Consider using an air elemental against a large body of humanoids, such as in a mass-combat situation. If we use the by-the-book D&D scale that 1" = 10 feet, then the elemental can fly 360 feet in a round, and affect a 30' diameter along that path, for an area of about 10,800 square feet; if we allow one man per 5' square (25 sq. ft.), then that's about 432 men automatically destroyed per round by this rule. I'm pretty sure that makes the air elemental exponentially the most destructive mass-combat weapon in the game.

On the other hand, if we use the better-reasoned scale of 1" = 5 feet, then the distances are halved, and the area and number affected are thereby quartered: 180 feet move, 15' diameter path, 2700 square feet area, for about 108 men destroyed. I think it's then still the most destructive force against normal men, but not quite so stupendously overkill-y.

But there's a final limiting factor that's easy to forget; the rules for aerial movement in Vol-3, thought to be written by Dave Arneson, and inspired by "Dawn Patrol/Fight in the Skies" by Mike Carr. For air elementals (4th row down in the table on p. 26), the specifiers give "number of turns per move: 6", and "number of spaces between turns: 3". Given these and a hex map (specified in Vol-3 on the prior page), I attempted to find out what the most-compacting "sweeping" movement was that could be made by an air elemental in one round. Consider the following:

Path A: Trying to make the tightest loop possible; this depletes the available turns fairly quickly, and forces us to make a long straight path away from the fight at the end. Covers about 45 hexes in the initial loop, with a donut-hole in the middle.

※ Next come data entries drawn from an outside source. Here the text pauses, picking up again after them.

(** ** Auxiliary definitions for the statements *)

(** The copy out of the storage area (lines 168-179), for the clamped
    amount that leads to the index [end_]. *)
Definition copy_out (rb : ringbuffer) (buffer : list byte) (end_ : Z)
  : list byte :=
  let idx := read_offset rb in
  let max := size rb in
  if idx <? end_ then memcpy buffer 0 (storage rb) idx (end_ - idx)
  else if idx >? end_ then
    memcpy (memcpy buffer 0 (storage rb) idx (max - idx))
           (max - idx) (storage rb) 0 end_
  else buffer.

(** The copy into the storage area (lines 218-229). *)
Definition copy_in (rb : ringbuffer) (buffer : list byte) (end_ : Z)
  : list byte :=
  let idx := write_offset rb in
  let max := size rb in
  if idx <? end_ then memcpy (storage rb) idx buffer 0 (end_ - idx)
  else if idx >? end_ then
    memcpy (memcpy (storage rb) idx buffer 0 (max - idx))
           0 buffer (max - idx) end_
  else storage rb.

(** The segments that cover [c] bytes from index [off] in a storage area of
    [n] bytes: one when the span ends before the end of the storage, two
    when it wraps, none when it is empty or covers the whole storage. *)
Definition span_iov (off c n : Z) : list iovec :=
  let end_ := (off + c) mod n in
  if off <? end_ then [mk_iovec off (end_ - off)]
  else if off >? end_ then [mk_iovec off (n - off); mk_iovec 0 end_]
  else [].

Definition iov_total (iov : list iovec) : Z :=
  foldr (fun v acc => iov_len v + acc) 0 iov.

(** Whether [errno] is one of the two would-block values. *)
Definition would_block (errno : Z) : bool :=
  (errno =? EAGAIN) || (errno =? EWOULDBLOCK).

(** A descriptor that takes, or delivers, everything it is offered. *)
Definition transfer_all : syscall :=
  fun _ iov errno =>
    mk_sysret (iov_total iov) errno
      (replicate (Z.to_nat (iov_total iov)) Byte.x00).

(** ** Sequences of operations *)

(** The operations on a buffer handle, with their arguments; a descriptor
    operation carries the behaviour of the operating system at its call. *)
Inductive operation : Type :=
| Flush (fill : byte)
| FillCount
| FreeCount
| ReadInto (ptr : option (list byte)) (amount : Z)
| WriteFrom (ptr : option (list byte)) (amount : Z)
| DrainToDescriptor (writev : syscall) (fd amount : Z)
| FillFromDescriptor (readv : syscall) (fd amount : Z).

(** One operation on the handle and [errno]. *)
Definition perform (o : operation) (st : handle * Z) : handle * Z :=
  let '(rb, errno) := st in
  match o with
  | Flush fill =>
      let '(_, rb', errno') := ringbuffer_flush rb fill errno in (rb', errno')
  | FillCount => (rb, snd (ringbuffer_fill_count rb errno))
  | FreeCount => (rb, snd (ringbuffer_free_count rb errno))
  | ReadInto ptr amount =>
      let r := ringbuffer_write_memory rb ptr amount errno in
      (m_rb r, m_errno r)
  | WriteFrom ptr amount =>
      let r := ringbuffer_read_memory rb ptr amount errno in
      (m_rb r, m_errno r)
  | DrainToDescriptor writev fd amount =>
      let r := ringbuffer_write_fd writev rb fd amount errno in
      (f_rb r, f_errno r)
  | FillFromDescriptor readv fd amount =>
      let r := ringbuffer_read_fd readv rb fd amount errno in
      (f_rb r, f_errno r)
  end.
(** C2, amended. With a healthy store, [create_playlist] is decided by the
    primary key of the sentinel row alone: when no row has the key
    (owner, name, '') the sentinel is inserted and "created" is answered,
    whatever other rows the playlist holds; when a row has that key the
    table is left as it is and "already exists" is answered.  A second
    identical create right after a first therefore answers "already
    exists" and leaves exactly one row with the sentinel's key. *)
Theorem create_playlist_sentinel_key :
  forall env uid a rest w,
    store_healthy env ->
    let name := PyStr.join " " (a :: rest) in
    let created := ReplyText ("Playlist '" ++ name ++ "' created.") in
    let exists_ := ReplyText ("Playlist '" ++ name ++ "' already exists.") in
    let first := create_playlist env uid (a :: rest) w in
    let second := create_playlist env uid (a :: rest) (snd first) in
    (has_key (uid, name, "") (db w) = true -> first = (Ret tt, sent w exists_))
    /\ (has_key (uid, name, "") (db w) = false ->
        first = (Ret tt, sent (stored (db w ++ [sentinel uid name]) w) created)
        /\ second = (Ret tt, sent (snd first) exists_)
        /\ filter (fun r => key_eqb (primary_key r) (uid, name, ""))
                  (db (snd second)) = [sentinel uid name]).
Proof.
  intros env uid a rest w Hh name created exists_ first second.
  split; intros Hk.
  - destruct Hh as (Hc & He & _). subst first.
    now rewrite (create_playlist_taken env uid a rest w Hc He Hk).
  - assert (E1 : first
              = (Ret tt, sent (stored (db w ++ [sentinel uid name]) w) created))
      by (subst first; now rewrite (create_playlist_fresh env uid a rest w Hh Hk)).
    assert (Hk1 : has_key (uid, name, "") (db (snd first)) = true).
    { rewrite E1. cbn [snd sent stored db]. apply has_key_true.
      exists (sentinel uid name). split; [|reflexivity].
      apply in_or_app. right. now left. }
    assert (E2 : second = (Ret tt, sent (snd first) exists_)).
    { destruct Hh as (Hc & He & _). subst second.
      now rewrite (create_playlist_taken env uid a rest (snd first) Hc He Hk1). }
    repeat split; auto.
    rewrite E2, E1. cbn [snd sent stored db].
    rewrite filter_app, (filter_key_absent _ _ Hk). cbn [filter app].
    replace (key_eqb (primary_key (sentinel uid name)) (uid, name, "")) with true;
      [reflexivity|].
    symmetry. now apply key_eqb_eq.
Qed.
Definition inside : IPAddress := {| addr_version := IPv4; addr_value := 3221226001 |}.
Definition outside : IPAddress := {| addr_version := IPv4; addr_value := 3221226240 + 16 |}.

Definition app : App :=
  {| STAR_FORMAT := DEFAULT_STAR_FORMAT;
     FORK_FORMAT := DEFAULT_FORK_FORMAT;
     REPOS := {[ "acme/widgets" := {[ "channel" := "#releases" ]};
                 "acme/gadgets" := {[ "channel" := "#down" ]} ]};
     github_networks := [github] |}.

Definition payload (full_name : string) : JSON :=
  JObj [("repository",
         JObj [("full_name", JStr full_name);
               ("html_url", JStr ("https://github.com/" +:+ full_name));
               ("stargazers_count", JInt 7);
               ("forks", JInt 42)]);
        ("sender",
         JObj [("login", JStr "alice");
               ("html_url", JStr "https://github.com/alice")])].

Definition request (addr : IPAddress) (event : option string) (p : JSON) : Request :=
  {| remote_addr := addr; X_GitHub_Event := event; get_json := Ok p |}.

(** The state at start-up: empty queue, no call made yet. *)
Definition start : @World flaky_slack := @initial flaky_slack 0%nat.

Definition world (q : list Job) (calls : nat) (tr : list Event)
  : @World flaky_slack :=
  {| queue := q; slack := calls; trace := tr |}.

(** A short run: two accepted requests, then one turn of the worker. *)
Definition two_queued : @World flaky_slack :=
  (hook app
     (request inside (Some "watch") (payload "acme/widgets"))
     (hook app
        (request inside (Some "fork") (payload "acme/gadgets")) start).2).2.

Definition one_taken : @World flaky_slack :=
  match run_iter app two_queued with
  | Some (_, w) => w
  | None => two_queued
  end.
End Examples.


(** * The rest of the program *)

(** ** [random_string] *)

(** The random generator: [randbelow n] draws an index below [n]. *)
Class Random : Type := {
  rng : Type;
  randbelow : nat -> rng -> nat * rng;
  randbelow_lt : forall n s, (0 < n)%nat -> ((randbelow n s).1 < n)%nat
}.

(** [string.ascii_letters + string.digits], character by character. *)
Definition ascii_letters_digits : list string :=
  map (fun c => String c EmptyString)
      (list_ascii_of_string
         "abcdefghijklmnopqrstuvwxyzABCDEFGHIJKLMNOPQRSTUVWXYZ0123456789").

(** [''.join(parts)]. *)
Definition join (parts : list string) : string :=
  foldr String.append "" parts.

Section RandomString.
Context `{!Random}.

(** [random.choice(seq)]: an empty sequence raises before anything is
    drawn. *)
Definition choice (seq : list string) (s : rng) : result string * rng :=
  match seq with
  | [] => (Raise (IndexError "Cannot choose from an empty sequence"), s)
  | _ =>
      let '(i, s') := randbelow (length seq) s in
      (Ok (nth i seq ""), s')
  end.

(** The generator [random.choice(chars) for i in range(n)], run to its end
    or to its first exception. *)
Fixpoint choices (chars : list string) (n : nat) (s : rng)
  : result (list string) * rng :=
  match n with
  | O => (Ok [], s)
  | S n' =>
      match choice chars s with
      | (Ok c, s') =>
          match choices chars n' s' with
          | (Ok cs, s'') => (Ok (c :: cs), s'')
          | (Raise e, s'') => (Raise e, s'')
          end
      | (Raise e, s') => (Raise e, s')
      end
  end.

(** [random_string(length, chars)]; [chars] is any sequence of strings, a
    [str] being the sequence of its characters.  [range] of a negative
    length is empty. *)
Definition random_string (length : Z) (chars : list string) (s : rng)
  : result string * rng :=
  match choices chars (Z.to_nat length) s with
  | (Ok cs, s') => (Ok (join cs), s')
  | (Raise e, s') => (Raise e, s')
  end.
End RandomString.

(** ** The command line: [run] *)

Module Cli.
(** The two settings of [app.config] that [run] writes. *)
Record Settings : Type := {
  DEBUG : bool;
  SECRET_KEY : option string
}.

(** Truth value of an optional string: [None] and [''] are false. *)
Definition given (s : option string) : bool :=
  match s with
  | None | Some EmptyString => false
  | Some _ => true
  end.

(** What [app.run] is started with. *)
Record Served : Type := {
  host : string;
  port : Z;
  config : Settings
}.

Section Run.
Context `{!Random}.

(** [run(host, port, debug, secret)], up to the call of [app.run]. *)
Definition run (host : string) (port : Z) (debug : bool)
    (secret : option string) (cfg : Settings) (s : rng)
  : result Served * rng :=
  let cfg1 :=
    if debug then {| DEBUG := debug; SECRET_KEY := SECRET_KEY cfg |} else cfg in
  if given secret then
    (Ok {| host := host; port := port;
           config := {| DEBUG := DEBUG cfg1; SECRET_KEY := secret |} |}, s)
  else if negb (given (SECRET_KEY cfg1)) then
    match random_string 20 ascii_letters_digits s with
    | (Ok key, s') =>
        (Ok {| host := host; port := port;
               config := {| DEBUG := DEBUG cfg1; SECRET_KEY := Some key |} |},
         s')
    | (Raise e, s') => (Raise e, s')
    end
  else (Ok {| host := host; port := port; config := cfg1 |}, s).
End Run.
End Cli.

(** ** Start-up: [app_setup] *)

(** A [Worker] object. *)
Record WorkerThread : Type := {
  daemon : bool;
  worker_queue : list Job;
  started : bool
}.

(** [Worker()]: a daemon thread with an empty queue, not yet started. *)
Definition Worker_init : WorkerThread :=
  {| daemon := true; worker_queue := []; started := false |}.

(** [worker.start()]. *)
Definition start_thread (t : WorkerThread) : WorkerThread :=
  {| daemon := daemon t; worker_queue := worker_queue t; started := true |}.

(** The attributes [app_setup] hangs on [app]; [None] while [hasattr] is
    false.  The Slack client is the key it was made with. *)
Record Attrs : Type := {
  attr_worker : option WorkerThread;
  attr_slack : option (option string);
  attr_github_networks : option (list IPNetwork)
}.

Definition no_attrs : Attrs :=
  {| attr_worker := None; attr_slack := None; attr_github_networks := None |}.

Inductive SetupEvent : Type :=
| SeStart                  (* app.worker.start() *)
| SeFetch                  (* requests.get('https://api.github.com/meta') *)
| SeInfo (msg : string).   (* app.logger.info *)

(** What start-up takes from [netaddr] and from the Python runtime: the
    constructor [IPNetwork(cidr)] and the characters of a [str]. *)
Class SetupRuntime : Type := {
  IPNetwork_new : JSON -> result IPNetwork;
  str_chars : string -> list string
}.

Section Setup.
Context `{!SetupRuntime}.

(** The values a [for] loop over [v] goes through: the items of a list,
    the keys of a dict, the characters of a string. *)
Definition iterate (v : JSON) : result (list JSON) :=
  match v with
  | JList items => Ok items
  | JObj items => Ok (map (fun kv => JStr kv.1) items)
  | JStr s => Ok (map JStr (str_chars s))
  | _ => Raise (TypeError "object is not iterable")
  end.

(** The body of the loop over the CIDR blocks: each network is appended to
    the list as soon as it is built. *)
Fixpoint append_networks (cidrs : list JSON) (networks : list IPNetwork)
  : result unit * list IPNetwork :=
  match cidrs with
  | [] => (Ok tt, networks)
  | cidr :: rest =>
      match IPNetwork_new cidr with
      | Ok network => append_networks rest (networks ++ [network])
      | Raise e => (Raise e, networks)
      end
  end.
(** The subclasses of [NavigableString] a parser gives to a string that
    is not ordinary text: a CDATA section, a comment, the doctype, a
    declaration, a processing instruction, or the class the tree builder
    keeps for the strings of some containers ([Script], [Stylesheet],
    [TemplateString], the ruby strings). *)
Inductive string_class : Type :=
| CData | Comment | Doctype | Declaration | ProcessingInstruction
| ContainerString.

(** The parse tree: strings whose class is [NavigableString] itself,
    tags with their contents, and strings of a subclass. *)
Inductive node : Type :=
| NavigableString (s : str)
| Tag (name : str) (contents : list node)
| OtherString (cls : string_class) (s : str).

(** [type(string) in (NavigableString, CData)]: the strings that
    [get_text] counts as text. *)
Definition interesting_string (cls : string_class) : bool :=
  match cls with
  | CData => true
  | _ => false
  end.

Definition is_script_or_style (name : str) : bool :=
  bool_decide (name = u "script") || bool_decide (name = u "style").

(** [for t in soup(["script", "style"]): t.decompose()]. *)
Fixpoint decompose_scripts (n : node) : list node :=
  match n with
  | NavigableString _ => [n]
  | Tag name contents =>
      if is_script_or_style name then []
      else [Tag name (flat_map decompose_scripts contents)]
  | OtherString _ _ => [n]
  end.

(** [tag.find(name)] including [tag] itself: first match in document
    order. *)
Fixpoint find_tag (name : str) (n : node) : option node :=
  match n with
  | NavigableString _ => None
  | Tag nm contents =>
      if bool_decide (nm = name) then Some n
      else (fix first (l : list node) : option node :=
              match l with
              | [] => None
              | c :: l' =>
                  match find_tag name c with
                  | Some t => Some t
                  | None => first l'
                  end
              end) contents
  | OtherString _ _ => None
  end.
(** X9: on an x86 build [cpuid(info, infoType, extra)] executes the instruction
    once, with the 32 bits of [infoType] in [eax] and of [extra] in [ecx]
    (a leaf such as 0x80000001 arrives as a negative [int]), and leaves in
    each of the four slots the [int] that holds the 32 bits of the register;
    the array it was given does not matter, and neither does the variant
    the build compiles. *)
Theorem cpuid_reports_registers (info : int_array) (infoType extra : Z) (w : world) :
  x86_family cfg = true -> length info = 4%nat ->
  let o := w_cpu w (to_uint32 infoType) (to_uint32 extra) in
  exists r v0 v1 v2 v3,
    cpuid cfg info infoType extra w =
    Returns [Some v0; Some v1; Some v2; Some v3]
            (World (w_cpu w) r (w_mem w) (w_objs w)
                   (w_log w ++ [EvCpuid (to_uint32 infoType) (to_uint32 extra)])) /\
    int_of_reg v0 (out_eax o) /\ int_of_reg v1 (out_ebx o) /\
    int_of_reg v2 (out_ecx o) /\ int_of_reg v3 (out_edx o).
Proof.
  intros Hx Hlen o.
  destruct (cpuid_x86_any info infoType extra w Hx Hlen) as (r & Hr).
  exists r. eexists _, _, _, _. split; [exact Hr|].
  repeat split; apply int_of_reg_to_int32.
Qed.


(** X11: on every build [cpuid] returns with the four slots written: a slot
    read after the call is an [int], never an uninitialised value, and the
    content the array had before plays no part. *)
Theorem cpuid_initialises_every_slot
    (info info' : int_array) (infoType extra : Z) (w : world) :
  length info = 4%nat -> length info' = 4%nat ->
  cpuid cfg info infoType extra w = cpuid cfg info' infoType extra w /\
  exists a w',
    cpuid cfg info infoType extra w = Returns a w' /\
    forall k, (k < 4)%nat ->
      exists v, load a k w' = Returns v w' /\ - 2 ^ 31 <= v < 2 ^ 31.
Proof.
  intros Hlen Hlen'.
  destruct (x86_family cfg) eqn:Hx.
  - destruct (cpuid_x86_any info infoType extra w Hx Hlen) as (ra & Hra).
    split.
    + unfold cpuid. rewrite Hx.
      destruct info as [|c0 [|c1 [|c2 [|c3 [|c4 info]]]]]; try discriminate.
      destruct info' as [|d0 [|d1 [|d2 [|d3 [|d4 info']]]]]; try discriminate.
      destruct (def_MSC_VER cfg); [|destruct (def_x86_64 cfg)]; reflexivity.
    + eexists _, _. split; [exact Hra|].
      intros k Hk.
      destruct k as [|[|[|[|k]]]]; [| | | |lia];
        eexists; (split; [reflexivity | apply int_of_reg_to_int32]).
  - rewrite (cpuid_other cfg info infoType extra w Hx Hlen).
    rewrite (cpuid_other cfg info' infoType extra w Hx Hlen').
    split; [reflexivity|].
    eexists _, _. split; [reflexivity|].
    intros k Hk.
    destruct k as [|[|[|[|k]]]]; [| | | |lia]; exists 0; (split; [reflexivity|lia]).
Qed.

Path B: Trying to make a back-and-forth sweeping action, but the required spaces-between-turns leaves sizable gaps between each "sweep". Each straight segment covers about 27 hexes. You need to have a packed-in army of about 30 rows x 15 columns (450 men) to hit a man on every hex of this path (for a total of about 100 victims, as noted above, assuming 1 hex = 1 man = 5 feet).


Path C: Here I have the elemental spin away and then back, so as to sweep a kind of contiguous block at the start and end of the path. The top-left part thereby has something approximating a 6 x 8 rectangle, thereby hitting about 48 normal men in close formation there.


Path D: An iteration on the previous strategy; again, we get a top-left block of about 6 x 8 = 48 contiguous hexes.


Conclusion: In open mass combat, I might summarize this with a rule saying that an air elemental in whirlwind form can wipe out about 50 normal men in formation in one turn. That's still very powerful, so before one shows up in your game you might want to consider interpreting or house-ruling things to a power level that you're comfortable with. For example, reducing the diameter of the whirlwind (AD&D took it from 3" to 2"), making the attack 1d6 damage or with a saving throw, etc. Another option is to strictly enforce the book's given rule, "Forming a whirlwind requires one full turn as does dissolving it", which would arguably make it still extremely powerful in (turn-based) mass combat, but basically not ever usable in standard man-to-man D&D action. Thoughts?